I’m just back from our printed circuit board assembly (PCBA) factory here in Suzhou, where Spectrum’s pilot production run PCB completed their surface-mount technology (SMT) assembly a few hours ago. I was thrilled to learn that not only their operators are super helpful in facilitating me completing the video shoot, but their technicians offered me a detailed, step-by-step explanation of the assembly process and thoroughly answered all questions I came up with along the way. I was inspired by their willingness to cooperate and their non-stoppable quest for higher quality and efficiency in PCBA. Now, supercharged by their generous support, I bring you this summary: where we are at in the project timeline. I’m incredibly excited to write this post up – it’s the first timeline topic where the team does not deliver any timeline adjustment.
We sent out polls through our forums and an external survey site to decide on our next projects. Over two thousand people responded!
Since we cannot have everything without breaking the bank, there are trade-offs with any product. Therefore, which trade-offs were we willing to make? Based on meetings with several manufacturers, we had listed and discussed a variety of available display panels.
We were getting a pretty good handle on the specifications, though many things still needed to be discussed with the manufacturer. Our design partner Propeller had come up with initial design directions, giving the first ideas of what our monitor could look like.
After a period without news, suddenly there were lots! A big announcement revealed the final design, product name, estimated launch dates, launch prices, pre-sales… Oh, and instead of one, there were now three excellent panels to choose from!
A new update showed off the improved design for the 240Hz and 4K models and an updated array of ports for Spectrum. With an updated design and updated features, it was time for an updated FAQ.
The first Spectrum prototype was assembled and turned on for the first time! With a new milestone came an updated array of information about Spectrum: we introduced that the main purpose of having these first prototypes built is to test the industrial design (ID), check color, material, and finish (CMF), and offer a platform for firmware development.
After worked hard behind the scenes, we kicked off the final tooling, developed packaging, and advanced firmware. The first generation of hard tooling was put in use to mold Spectrum’s enclosure. We also teased progress in OSD development and revealed long-lead-time component orders.
After putting the fourth generation of Spectrum tooling into use, we reviewed new development samples. These samples resolved most of the CMF and tolerance imperfections found in previous samples, and we were ready to improve them further based on the new findings. We shipped out a handful of new samples to the press and a few of your favorite reviewers. In addition to that, our China team has expanded and come together to make Spectrum better and offer higher-quality pictures and videos to our community. With in-text images and footage, you can see the mini build in action as the first step to lock down the operators’ procedures.
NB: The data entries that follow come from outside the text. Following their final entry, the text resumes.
Lemma iter_converges k op vs e1 e2 acc :
  halts e1 -> OForall (fun a => halts a.2) acc -> halts_to k e2 -> calls_below k e2 = true ->
  halts (IterExpr op vs e1 e2 acc).
Proof.
  intros H1' Ha H2' Hc. start. bind; [apply H1'|]. intros _ r w1 _.
  destruct r as [| |[]| | | | | | | | | | |]; try leaf. bind.
  - destruct acc as [[x a]|]; [|leaf]. bind; [apply Ha|]. intros. leaf.
  - intros n a w2 E. bind; [|intros _ [a' res] w3 _; apply iter_result_converges].
    apply (iter_loop_converges k); [done|done|].
    destruct acc as [[x a0]|]; [|by unfold mret, Comp_ret in E; simplify_eq].
    unfold mbind, Comp_bind, mret, Comp_ret in E. destruct (eval n a0 w1) as [[v|?| |] w'] eqn:Ev;
      simplify_eq. simpl. by eapply eval_value.
Qed.

Lemma if_converges c e a : halts c -> halts e -> OForall (fun a => halts a) a -> halts (IfExpr c e a).
Proof.
  intros Hc He Ha. start. bind; [apply Hc|]. intros _ r w1 _. destruct r; try leaf.
  destruct (Literal.dest_bool l) as [[]|]; [apply He|by apply alternative_converges|leaf].
Qed.

Lemma if_some_converges k c e a :
  halts c -> halts_to k e -> calls_below k e = true -> OForall (fun a => halts a) a ->
  halts (IfSomeMatchExpr c e a).
Proof.
  intros Hc He Hk Ha. start. bind; [apply Hc|]. intros _ r w1 _.
  destruct r as [| |[| |[|? []]]| | | | | | | | | | |]; try leaf; try by apply alternative_converges.
  apply try_converges. intros e' He'.
  destruct (apply_value _ _ (LitExpr l) _ eq_refl He' Hk). apply He; [done|lia].
Qed.

Lemma if_match_converges k vs ms e a :
  Forall (fun m => halts m.1) ms -> halts_to k e -> calls_below k e = true ->
  OForall (fun a => halts a) a -> halts (IfMatchExpr vs ms e a).
Proof.
  intros Hms He Hk Ha. start. bind; [by apply match_loop_converges|]. intros n rs w1 Hrs.
  assert (Forall (fun r => Expr.is_value r.1 = true /\
    OForall (Forall (fun kv => Expr.is_value kv.2 = true)) r.2) rs) as Hv.
  { eapply match_loop_value; [|exact Hrs]. apply eval_value. }
  destruct (List.find _ rs) as [[]|]; [leaf|]. destruct (existsb _ rs).
  - destruct a; simpl in *; [|leaf]. bind; [apply Ha|]. intros. apply value_only_converges.
  - bind; [apply converges_lift, try_returns|]. intros _ c w2 E.
    bind; [|intros; apply value_only_converges]. unfold lift in E.
    destruct (Eval.apply_variables e (Eval.all_captures rs) vs) as [c'|] eqn:Ec; simpl in *; simplify_eq.
    destruct (apply_variables_value _ _ _ _ _ (all_captures_value _ Hv) Ec Hk). by apply He.
Qed.

Lemma call_converges f args b :
  ranked -> Forall (fun e => halts e) args ->
  (forall body e, BTreeMap.get internal f = Some body -> calls_below (rank f) e = true -> halts e) ->
  halts (CallExpr f args b).
Proof.
  intros Hr Hargs Hf. start. bind; [by apply eval_list_converges|]. intros n vs w1 E.
  assert (Forall (fun a => Expr.is_value a = true) vs) as Hvs.
  { eapply eval_list_value; [|exact E]. apply eval_value. }
  destruct (List.find _ vs); [leaf|]. destruct (BTreeMap.get internal f) as [body|] eqn:Eb.
  - bind; [apply converges_lift, try_returns|]. intros _ r w2 Er. unfold lift in Er.
    destruct (Eval.apply_args body vs) as [r'|] eqn:Ea; simpl in *; simplify_eq.
    bind; [|intros; leaf]. eapply Hf; [done|]. eapply apply_args_value; [done..|]. by apply Hr.
  - destruct (FnHeaders.is_builtin f); [apply converges_const, run_builtin_returns|].
    apply call_service_converges.
Qed.

Lemma Forall_below {A} (f : A -> Expr) k N (l : list A) :
  (forall e, calls_below k e = true -> size e < N -> halts e) ->
  forallb (fun x => calls_below k (f x)) l = true ->
  list_sum (map (fun x => S (size (f x))) l) <= N -> Forall (fun x => halts (f x)) l.
Proof.
  intros IH. induction l as [|x l IHl]; simpl; [done|]. intros [Hx Hl]%andb_true_iff Hs.
  constructor; [apply IH; [done|lia]|apply IHl; [done|lia]].
Qed.

(** An expression whose calls rank below [k] halts, when the bodies of the
    functions of smaller rank do and smaller expressions do. *)
Lemma converges_by_size k :
  ranked -> (forall k' e, k' < k -> calls_below k' e = true -> halts e) ->
  forall N e, size e < N -> calls_below k e = true -> halts e.
Proof.
  intros Hr IHk. induction N as [|N IH]; [lia|]. intros e Hs Hc.
  assert (forall e', calls_below k e' = true -> size e' < N -> halts e') as IHs by (intros; by apply IH).
  assert (forall e', size e' < N -> halts_to k e') as IHt by (intros e' ? e'' ? ?; apply IHs; [done|lia]).
  unfold calls_below in Hc. destruct e; cbn [forall_calls size] in Hc, Hs;
    repeat match goal with H : _ && _ = true |- _ => apply andb_true_iff in H as [? ?] end.
  - start. leaf.
  - start. leaf.
  - by apply value_converges.
  - destruct (Expr.is_value e) eqn:Ev; [by apply value_converges|]. apply return_converges, IHs; [done|lia].
  - apply prefix_converges, IHs; [done|lia].
  - apply infix_converges; apply IHs; solve [done|lia].
  - apply block_converges. by apply (Forall_below (fun e => e) k N); [..|lia].
  - apply (let_converges k); [apply IHs; [done|lia]|apply IHt; lia|done].
  - apply (iter_converges k); [apply IHs; [done|lia]| |apply IHt; lia|done].
    destruct acc as [[]|]; simpl; [|done]. apply IHs; [done|lia].
  - start. leaf.
  - apply if_converges; [apply IHs; [done|lia]..|]. destruct alternative; simpl; [|done].
    apply IHs; [done|lia].
  - apply (if_match_converges k).
    + apply (Forall_below fst k N); [done..|lia].
    + apply IHt; lia.
    + done.
    + destruct alternative; simpl; [|done]. apply IHs; [done|lia].
  - apply (if_some_converges k); [apply IHs; [done|lia]|apply IHt; lia|done|].
    destruct alternative; simpl; [|done]. apply IHs; [done|lia].
  - apply call_converges; [done|by apply (Forall_below (fun e => e) k N); [..|lia]|].
    intros body e Hb He. apply (IHk (rank function)); [|done]. rewrite Hb in *. by apply Nat.ltb_lt.
Qed.
Lemma ctxt_wf_adds c vs : ctxt_wf c -> ctxt_wf (Context.add_vars c vs).
Proof.
  unfold Context.add_vars. revert c. induction vs as [|v vs IH]; intros c Hc; simpl; [done|].
  apply IH. by apply ctxt_wf_add.
Qed.

Lemma in_ctxt_adds c vs w :
  ctxt_wf c -> in_ctxt (Context.add_vars c vs) w = true ->
  existsb (String.eqb w) (map fst vs) || in_ctxt c w = true.
Proof.
  unfold Context.add_vars. revert c. induction vs as [|[v t] vs IH]; intros c Hc; simpl; [done|].
  intros Hw. specialize (IH _ (ctxt_wf_add _ v t Hc) Hw). apply orb_true_iff in IH as [->|IH].
  - by rewrite orb_true_r.
  - apply in_ctxt_add in IH; [|done]. apply orb_true_iff in IH as [->| ->]; [done|by rewrite orb_true_r].
Qed.

Lemma wf_weaken_ctxt c c' N (e : Expr FL) :
  (forall w, in_ctxt c w = true -> in_ctxt c' w = true) -> wf_expr (in_ctxt c) N e -> wf_expr (in_ctxt c') N e.
Proof. intros Hw. by apply wf_impl. Qed.

(** What the checks return. *)
Lemma iter_vars_ctxt op l ids t c vs c' :
  ctxt_wf c -> TypeCheck.iter_vars op l ids t c = Ok (vs, c') ->
  ctxt_wf c' /\ forall w, in_ctxt c' w = true -> existsb (String.eqb w) vs || in_ctxt c w = true.
Proof.
  intros Hc. unfold TypeCheck.iter_vars. destruct t as [|t|]; try done.
  destruct ids as [|i [|i' ids]].
  - destruct t as [| |tys]; try done. destruct (Nat.eqb _ _); [|done]. intros Hi; simplify_eq. done.
  - intros Hi; simplify_eq. split; [by apply ctxt_wf_add|]. intros w Hw. simpl.
    apply in_ctxt_add in Hw; [|done]. by rewrite orb_false_r.
  - destruct t as [| |tys]; try done. destruct (Nat.eqb _ _) eqn:El; [|done].
    intros Hi; injection Hi as <- <-. split; [by apply (ctxt_wf_adds _ (combine (map Syntax.id (i :: i' :: ids)) tys))|].
    intros w Hw. apply (in_ctxt_adds _ (combine (map Syntax.id (i :: i' :: ids)) tys)) in Hw; [|done].
    apply Nat.eqb_eq in El. rewrite map_fst_combine in Hw by (rewrite length_map; lia). done.
Qed.

Lemma let_vars_ctxt l ids t c vs c' :
  ctxt_wf c -> TypeCheck.let_vars l ids t c = Ok (vs, c') ->
  ctxt_wf c' /\ forall w, in_ctxt c' w = true -> existsb (String.eqb w) vs || in_ctxt c w = true.
Proof.
  intros Hc. unfold TypeCheck.let_vars. 
  destruct ids as [|i [|i' ids]].
  - destruct t as [| |tys]; try done. destruct (Nat.eqb _ _); [|done]. intros Hi; simplify_eq. done.
  - intros Hi; simplify_eq. split; [by apply ctxt_wf_add|]. intros w Hw. simpl.
    apply in_ctxt_add in Hw; [|done]. by rewrite orb_false_r.
  - destruct t as [| |tys]; try done. destruct (Nat.eqb _ _) eqn:El; [|done].
    intros Hi; injection Hi as <- <-. split; [by apply (ctxt_wf_adds _ (combine (map Syntax.id (i :: i' :: ids)) tys))|].
    intros w Hw. apply (in_ctxt_adds _ (combine (map Syntax.id (i :: i' :: ids)) tys)) in Hw; [|done].
    apply Nat.eqb_eq in El. rewrite map_fst_combine in Hw by (rewrite length_map; lia). done.
Qed.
Third-party hands-on development samples were out! We were glad to have these objective views on our progress so far. We gave our community an in-depth introduction to Spectrum’s firmware and its current status. The team was concentrated on implementing more features and ironing out existing issues. During a factory tour to our stand manufacturer, we put our camera on and went in-depth on the testing equipment and how individual stand parts were put together on the line. Our project report brought an extensive update on the hardware and firmware status. Based on the findings of the mini build, we optimized our monitor assembly line and zoomed into details while Spectrum prototypes were being assembled on the line. We explored various joystick cap directions that will potentially increase its functionality. At the same time, our team paid great attention to meaningful tolerance details and received improvement feedback from our manufacturer. We also asked the community for the inner protective bag folding direction they prefer.
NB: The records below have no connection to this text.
(* ===== verification/Equality.v ===== *)
(** * Equality of expressions, programs and policies

    The derived [PartialEq] of expressions.rs, lang.rs, headers.rs,
    externals.rs and policies.rs: the specialiser compares expressions, and
    control-plane literals hold policies.  Equality of literals is not the
    identity (labels, floats), nor is equality of expressions; the lemmas say
    for which literals and expressions it is. *)

From Stdlib Require Import ZArith Lia String Ascii List Floats.SpecFloat.
From stdpp Require Import base tactics list strings sets.
From S2P Require Import Prelude.
From S2P Require Import Ordered.
From S2P Require Import Strings.
From S2P Require Import Labels.
From S2P Require Import Syntax.
From S2P Require Import Types.
From S2P Require Import Net.
From S2P Require Import Literals.
From S2P Require Import FnHeaders.
From S2P Require Import Expressions.
From S2P Require Import Externals.
From S2P Require Import Lang.
From S2P Require Import Policies.

Local Open Scope string_scope.
Local Open Scope list_scope.

(** Maps: the same keys, with equal values, in order. *)
Definition btree_eqb {K V} `{EqDecision K} (eqb : V -> V -> bool) (m1 m2 : BTreeMap K V) : bool :=
  list_eqb (fun a b => bool_decide (a.1 = b.1) && eqb a.2 b.2) m1 m2.

Module ExprEq.
Section eq.
Context {FT FL : Type} `{TFlatTyp FT} `{TFlatLiteral FT FL}.
Notation Expr := (Expr FL).

Definition pattern_eqb (p q : Pattern) : bool :=
  match p, q with
  | RegexPattern r, RegexPattern r' => Pat.eqb r r'
  | LabelPattern l, LabelPattern l' => Label.eqb l l'
  | _, _ => false
  end.

Fixpoint eqb (a b : Expr) : bool :=
  match a, b with
  | Var v, Var w => String.eqb v w
  | BVar v i, BVar w j => String.eqb v w && Nat.eqb i j
  | LitExpr l, LitExpr l' => Literal.eqb l l'
  | ReturnExpr e, ReturnExpr e' => eqb e e'
  | PrefixExpr p e, PrefixExpr q e' => bool_decide (p = q) && eqb e e'
  | InfixExpr op x y, InfixExpr op' x' y' => bool_decide (op = op') && eqb x x' && eqb y y'
  | BlockExpr b l, BlockExpr b' l' => bool_decide (b = b') && list_eqb eqb l l'
  | Let vs x y, Let vs' x' y' => bool_decide (vs = vs') && eqb x x' && eqb y y'
  | IterExpr op vs x y acc, IterExpr op' vs' x' y' acc' =>
    bool_decide (op = op') && bool_decide (vs = vs') && eqb x x' && eqb y y' &&
    option_eqb (fun a a' => String.eqb a.1 a'.1 && eqb a.2 a'.2) acc acc'
  | Closure v e, Closure w e' => String.eqb v w && eqb e e'
  | IfExpr c e o, IfExpr c' e' o' | IfSomeMatchExpr c e o, IfSomeMatchExpr c' e' o' =>
    eqb c c' && eqb e e' && option_eqb eqb o o'
  | IfMatchExpr vs ms e o, IfMatchExpr vs' ms' e' o' =>
    bool_decide (vs = vs') && list_eqb (fun m m' => eqb m.1 m'.1 && pattern_eqb m.2 m'.2) ms ms'
    && eqb e e' && option_eqb eqb o o'
  | CallExpr f l k, CallExpr f' l' k' => String.eqb f f' && list_eqb eqb l l' && Bool.eqb k k'
  | _, _ => false
  end.
End eq.
End ExprEq.

Module PolicyEq.
Section eq.
Context {FT FL : Type} `{TFlatTyp FT} `{TFlatLiteral FT FL}.

Definition code_eqb : Code FL -> Code FL -> bool := btree_eqb ExprEq.eqb.
Definition headers_eqb : FnHeaders FT -> FnHeaders FT -> bool := btree_eqb Signature.eqb.
Definition externals_eqb (a b : Externals) : bool :=
  btree_eqb String.eqb (sockets a) (sockets b) && (timeout a =? timeout b)%Z.
Definition program_eqb (p q : Program FT FL) : bool :=
  code_eqb (code p) (code q) && externals_eqb (externals p) (externals q)
  && headers_eqb (headers p) (headers q).
Definition policy_eqb (p q : Policy FT FL) : bool :=
  program_eqb (pol_program p) (pol_program q)
  && btree_eqb (fun a b => bool_decide (a = b)) (fn_policies p) (fn_policies q).
Definition eqb : Policies FT FL -> Policies FT FL -> bool := btree_eqb policy_eqb.
End eq.
End PolicyEq.

(** ** Literals whose equality is the identity

    Labels without wildcards; no floats, for NaN and the two zeros; integers
    that are an [i64]; no patterns. *)

Definition concrete (l : Label) : bool :=
  forallb (fun n => match n with Str _ => true | _ => false end) l.

Module Exact.
Definition id (i : ID) : bool := forallb concrete (labels i).
Definition connection (c : Connection) : bool := id (from c) && id (to c).
Definition flat (l : FlatLiteral) : bool :=
  match l with
  | LBool _ | LData _ | LIpAddr _ | LStr _ | LUnit => true
  | LInt i => in_i64 i
  | LLabel l => concrete l
  | LID i => id i
  | LConnection c => connection c
  | LHttpRequest r => connection (req_connection r)
  | LHttpResponse r => connection (res_connection r)
  | LFloat _ | LRegex _ => false
  end.

Section literal.
Context {FL : Type} (exact_flat : FL -> bool).
Fixpoint literal (l : Literal FL) : bool :=
  match l with
  | FlatLit fl => exact_flat fl
  | LList ls | LTuple ls => forallb literal ls
  end.
End literal.
End Exact.

(** ** Laws *)

Lemma list_eqb_eq {A} (eqb : A -> A -> bool) (P : A -> bool) l l' :
  (forall x y, P x = true -> eqb x y = true <-> x = y) ->
  forallb P l = true -> list_eqb eqb l l' = true <-> l = l'.
Proof.
  intros He. revert l'. induction l as [|x l IH]; intros [|y l']; simpl; try done.
  rewrite !andb_true_iff. intros [Hx Hl]. rewrite He, IH by done. naive_solver.
Qed.

Lemma list_eqb_Forall {A} (eqb : A -> A -> bool) l l' :
  Forall (fun x => forall y, eqb x y = true -> x = y) l -> list_eqb eqb l l' = true -> l = l'.
Proof.
  intros Hl. revert l'. induction Hl as [|x l Hx _ IH]; intros [|y l']; simpl; try done.
  rewrite andb_true_iff. intros [? ?]. f_equal; auto.
Qed.

Lemma concrete_match a b : concrete a = true -> Label.matches_with a b = true <-> a = b.
Proof.
  intros Ha.
  assert (Label.expand a b = a) as Hexp.
  { unfold Label.expand. destruct (last a) as [[]|] eqn:E; try done.
    apply last_Some_elem_of in E. unfold concrete in Ha. rewrite forallb_Forall, Forall_forall in Ha.
    by apply Ha in E. }
  pose proof (match_with_unfold a b) as Hu. rewrite Hexp in Hu. clear Hexp. unfold Label.matches_with.
  assert (forall m, length a = length b ->
    match Label.match_loop (fun a b => Some (Label.eqb a b)) (combine a b) m with
    | Some (Some _) => true | _ => false end = true <-> a = b) as Hloop.
  { clear Hu. revert b. induction a as [|[s|s|s] a IH]; intros [|y b] m Hlen; simpl in *; try done.
    destruct y as [t|t|t]; simpl; try (split; [done|congruence]).
    destruct (String.eqb_spec s t) as [->|Hne]; [rewrite IH by (auto; lia)|]; naive_solver. }
  destruct (Nat.eqb_spec (length a) (length b)) as [Hl|Hl].
  - specialize (Hloop [] Hl). rewrite <- Hu in Hloop. by destruct (Label.match_with a b).
  - simplify_eq. rewrite Hu. split; [done|]. by intros ->.
Qed.

Lemma concrete_eqb a b : concrete a = true -> Label.eqb a b = true <-> a = b.
Proof.
  intros Ha. unfold Label.eqb. rewrite andb_true_iff, concrete_match by done. split; [naive_solver|].
  intros <-. split; [done|]. by apply concrete_match.
Qed.

Lemma exact_id i j : Exact.id i = true -> ID.eqb i j = true <-> i = j.
Proof.
  intros Hi. unfold ID.eqb. rewrite !andb_true_iff, !bool_decide_eq_true.
  rewrite (list_eqb_eq String.eqb (fun _ => true)) by (intros; apply String.eqb_eq || by apply forallb_forall).
  rewrite (list_eqb_eq Label.eqb concrete) by (done || apply concrete_eqb).
  destruct i, j; naive_solver.
Qed.

Lemma exact_connection c d : Exact.connection c = true -> Connection.eqb c d = true <-> c = d.
Proof.
  intros [Hf Ht]%andb_true_iff. unfold Connection.eqb.
  rewrite !andb_true_iff, !exact_id, Z.eqb_eq by done. destruct c, d; naive_solver.
Qed.

Lemma exact_flat a b : Exact.flat a = true -> FlatLiteral.eqb a b = true <-> a = b.
Proof.
  destruct a, b; simpl; intros Ha; try (split; [done|congruence]).
  - destruct b, b0; naive_solver.
  - rewrite exact_connection by done. naive_solver.
  - rewrite bool_decide_eq_true. naive_solver.
  - unfold HttpRequest.eqb, headers_eqb.
    rewrite !andb_true_iff, !bool_decide_eq_true, !String.eqb_eq, exact_connection by done.
    destruct r, r0; naive_solver.
  - unfold HttpResponse.eqb, headers_eqb.
    rewrite !andb_true_iff, !bool_decide_eq_true, Z.eqb_eq, exact_connection by done.
    destruct r, r0; naive_solver.
  - rewrite exact_id by done. naive_solver.
  - rewrite Z.eqb_eq. naive_solver.
  - rewrite bool_decide_eq_true. naive_solver.
  - rewrite concrete_eqb by done. naive_solver.
  - rewrite String.eqb_eq. naive_solver.
Qed.

Lemma exact_literal {FT FL} `{TFlatTyp FT} `{TFlatLiteral FT FL} (P : FL -> bool) (a b : Literal FL) :
  (forall x y, P x = true -> flat_eqb x y = true <-> x = y) ->
  Exact.literal P a = true -> Literal.eqb a b = true <-> a = b.
Proof.
  intros HP. revert b. induction a as [x|l IH|l IH] using Literal_ind'; intros [y|l'|l']; simpl;
    try (intros; split; [done|congruence]).
  - intros Hx. rewrite HP by done. naive_solver.
  - intros Hl. transitivity (l = l'); [|naive_solver]. revert l' Hl.
    induction IH as [|x l Hx _ IHl]; intros [|y l']; simpl; try done.
    rewrite !andb_true_iff. intros [? ?]. rewrite Hx, IHl by done. naive_solver.
  - intros Hl. transitivity (l = l'); [|naive_solver]. revert l' Hl.
    induction IH as [|x l Hx _ IHl]; intros [|y l']; simpl; try done.
    rewrite !andb_true_iff. intros [? ?]. rewrite Hx, IHl by done. naive_solver.
Qed.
The OSD and firmware received a significant update that implemented many essential features, such as input/output and picture adjustments. As the team shaped up Spectrum’s warranty terms, we had some open questions to our community about the kind of warranty terms they are looking for. While Spectrum passed about half of the planned reliability and endurance tests, On The Line series was concluded by a step-by-step guide of how Spectrum prototypes were tested after the overnight burn-in. With the help of our customers, we made noticeable progress on the localization of our OSD. Additionally, we decided to use the “boilable” Cashew paint for Spectrum’s housing.
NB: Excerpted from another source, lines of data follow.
Lemma mains_not_pure f : f ∈ mains -> pure f = false.
Proof. intros Hf. unfold mains in Hf. set_unfold in Hf. by destruct_or!; subst. Qed.

Lemma single_get {A} (f : string) (x : A) : BTreeMap.get [(f, x)] f = Some x.
Proof. simpl. by rewrite cmp_refl. Qed.

Lemma single_shadows_none {A} (f : string) (x : A) g : f ∈ mains -> pure g = true -> BTreeMap.get [(f, x)] g = None.
Proof.
  intros Hf Hg. simpl. destruct (cmp g f) eqn:E; [|done..]. apply cmp_eq_iff in E as ->.
  by rewrite mains_not_pure in Hg.
Qed.

Lemma den_endpoint f_egress f x msg payload ep :
  f ∈ mains -> length (msg :: payload) = arity f ->
  LitInterpret.eval_call (endpoint f_egress f) [LitExpr msg] = Val (LitExpr ep) ->
  cp_den (rev (map from_dp (msg :: payload))) (Expr.call (endpoint f_egress f) [BVar x (arity f - 1)])
  = Some (false, from_dp ep).
Proof.
  intros Hf Hl Hep. unfold Expr.call. rewrite den_call, endpoint_pure by done. simpl. rewrite <- Hl. simpl.
  assert ((rev (map from_dp payload) ++ [from_dp msg]) !! (length payload - 0) = Some (from_dp msg)) as Hm.
  { apply list_lookup_middle. rewrite length_rev, length_map. apply Nat.sub_0_r. }
  unfold Pure.value. cbn [Pure.den]. rewrite Hm. cbn [map].
  by rewrite (call1_to_cp _ _ _ (pure_plain _ (endpoint_pure f_egress f Hf)) Hep).
Qed.

(** C5: a compiled policy decides as the global policy does. *)
Theorem compiled_policy_decides {N : Type} (net : Z -> string -> string -> list Value -> N -> result Reader Error * N)
    (fuel n : nat) (f_egress : bool) (gp : GlobalPolicies) (f : string) (i : ID) (dps : DPPolicies)
    (proto : Protocol) (pol : GlobalPolicy) (msg ep : DPLiteral) (payload : list DPLiteral)
    (v : CPExpr) (w w' w1 : World) :
  f ∈ mains -> NoDup (BTreeMap.keys gp) -> specialisable f gp = true -> Exact.id i = true ->
  cp_compile regex_to_string network fuel f_egress gp f i w = (Val dps, w') ->
  (proto, pol) ∈ gp -> is_Some (BTreeMap.get (code (pol_program pol)) f) ->
  length (msg :: payload) = arity f -> Forall (fun l => dp_exact l = true) (msg :: payload) ->
  LitInterpret.eval_call (endpoint f_egress f) [LitExpr msg] = Val (LitExpr ep) ->
  Eval.eval (H2 := interp fuel) (code (pol_program pol)) n
    (Expr.call f (map LitExpr (global_args f_egress i ep (msg :: payload)))) w = (Val v, w1) ->
  w' = w /\ w1 = w /\
  exists dpol l, Policies.policy dps proto = Some dpol /\
    Policy.get dpol f = Some (Args (Z.of_nat (arity f))) /\ v = LitExpr (from_dp l) /\
    exists k, forall m (dw : Externals.World N), k <= m ->
      dp_eval regex_to_string net (code (pol_program dpol)) m (Expr.call f (map LitExpr (msg :: payload))) dw
      = (Val (LitExpr l), dw).
Proof.
  intros Hf Hnd Hs Hi Hc Hin [e Hg] Hlen Hex Hep Hv.
  destruct (specialisable_elem _ _ _ _ Hs Hin) as [Hsh He].
  destruct (He _ Hg) as (vs & body & -> & Hvs & Hb). clear He.
  apply bind_val_inv in Hc as (gpol & w2 & Hc & Hd). apply lift_val in Hd as [Hd ->].
  destruct (compile_protocols_spec _ _ _ _ _ _ _ _ _ _ Hf Hi Hs Hnd BTreeMap.wf_nil Hc) as (-> & Hwf & _ & Hn).
  destruct (Hn _ _ _ _ Hin Hg Hvs Hb) as (n_pol & Hget & ws & e & sig & Hws & Hfe & -> & Hden). clear Hn.
  assert (NoDup (BTreeMap.keys gpol)) as Hnd' by (by apply wf_nodup).
  destruct (insert_all_spec _ _ _ Hnd' BTreeMap.wf_nil Hd) as [_ Hconv].
  destruct (Hconv proto _ (BTreeMap.get_Some_elem _ _ _ Hget)) as (d & Hd1 & Hd2).
  apply policy_to_dp_single in Hd1 as (e' & sig' & Hsim & ->); [|done].
  set (args := msg :: payload) in *.
  assert (dp_exact ep = true) as Hepx.
  { apply Forall_cons in Hex as [Hm _].
    eapply (dp_call_exact _ [msg]); [by apply endpoint_pure|by constructor|exact Hep]. }
  assert (length vs = length (global_args f_egress i ep args)) as Hvl.
  { rewrite Hvs. unfold global_args. rewrite length_app, length_map, Hlen. by destruct f_egress. }
  destruct (call_denoted pure (H3 := interp fuel) _ (fun g => shadows_none_get _ g Hsh) safe_op cp_exact
    f vs body _ false Hg Hvl n w v w1 Hb Hv) as (-> & r & Hr & ->).
  rewrite rev_global_args in Hr.
  destruct (Hden "" (rev (map from_dp args)) (from_dp ep) r) as [b Hr'];
    [by rewrite length_rev, length_map| |by apply den_endpoint|done|].
  { constructor; [by apply exact_from_dp; eauto|]. apply List.Forall_rev, exact_all_from_dp. eauto. }
  rewrite <- map_rev in Hr'. destruct (Hsim (rev args) b r.2 Hr') as (l & Hl & ->).
  split_and!; [done..|]. eexists _, l. split_and!; [exact Hd2| |done|].
  { unfold Policy.get. simpl. by rewrite cmp_refl. }
  destruct (call_computes pure (H3 := Env.DP_Interp regex_to_string net) [(f, close ws e')]
    (fun g => single_shadows_none f _ g Hf) f ws e' args false (single_get f _) (eq_trans Hws (eq_sym Hlen)) (b, l) Hl) as [k Hk].
  exists k. intros m dw Hm. by apply Hk.
Qed.
End evaluators.

(** ** A concrete global policy *)

(** The services that a request goes to must carry a label, and it must be a GET. *)
Definition test_body : CPExpr :=
  InfixExpr And
    (Expr.call "ID::has_label" [BVar "to" 2; LitExpr (Literal.label [Str "web"])])
    (InfixExpr Equal (Expr.call "HttpRequest::method" [BVar "req" 1]) (LitExpr (Literal.str "GET"))).
Definition test_global_policy : GlobalPolicy :=
  mkPolicy (mkProgram [("allow_rest_request", close ["from"; "to"; "req"; "payload"] test_body)] Externals.default
              [("allow_rest_request",
                Signature.new [Typ.id; Typ.id; Typ.http_request; Typ.data] Typ.bool : Signature CPFlatTyp)]) [].
Definition test_global : GlobalPolicies := [(HTTP, test_global_policy)].
Definition test_service : ID := mkID [] [] None [[Str "client"]].
Definition test_server : ID := mkID [] [] None [[Str "web"]].
Definition test_request : DPLiteral :=
  FlatLit (LHttpRequest (HttpRequest.new "GET" "HTTP/1.1" "/" "" [] (mkConnection ID.default test_server 1))).
Definition test_cp_world : CPWorld nat (Db (Mongo := test_mongo)) :=
  mkCPWorld Externals.default IngressEgress.default 0 [] (fun _ => []).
Investigating and refurbishing our damaged prototypes improved our box design to make Spectrum safer and breathed new life into these development samples. We showcased the prototype’s ease of repair and made use of them again to take a look at how our updated firmware behaved. To put Spectrum prototypes under the test of a broad range of real-world use cases, we decided to open the entry for community Spectrum testers. We also released preliminary information that brought insight into the payment process, followed by a structured FAQ where we answered our community’s questions regarding the balance payment. Factored in the kind of warranty terms our community was looking for and negotiation with our manufacturing partner, Spectrum’s warranty draft was created.
We were thrilled to have HDMI 2.1 working on our device! It allows Spectrum to be driven at its maximum resolution, frame rate, and color depth without resorting to chroma subsampling or compression. Notable support for variable refresh rates on the latest generation of consoles is another benefit of the new standard. Furthermore, the USB Type-C hub, 100W charging, and user-upgradeable firmware functions were all enabled. Our firmware team was focusing on making sure Spectrum’s Adaptive-Sync functions up to the high standards set by AMD and NVIDIA. We were readying the prototypes to be shipped out for third-party testing, such as Microsoft’s Xbox division and VESA, as well as high-speed tuning by the Blur Busters lab.
Our China team has thoroughly tested Spectrum prototype functions with a wide variety of devices behind the scenes to make sure it does what it is supposed to do, including Delta E measurement to get a good idea of the panel’s color performance before factory white point and Delta E calibrations are applied. We also made good use of our testing time enjoying some Xbox Series X gaming on Spectrum!
When designing the graphics of Spectrum monitor packaging, we created a clean and slick box with a premium black tone and silky smooth feel to the touch. The team traveled to our packaging factory, participated in the print calibration process, and captured the tour to show our community.
Many of our Spectrum community testers have received the prototype! Reading through their first impression, we are delighted to hear that they are very excited to have the prototype on hand, which comes well-protected and has solid construction. It’s an easy setup and benefits immediately from the improvements brought by the user-upgradeable new firmware file. They are amazed by the screen quality and are already doing quite a bit of testing to share their user experience with our community. Some of their dedicated tester topics are already up in Project: Spectrum | Prototypes, and more are coming in the following week! Be sure to check them out and leave your comment; they cannot wait to hear your feedback!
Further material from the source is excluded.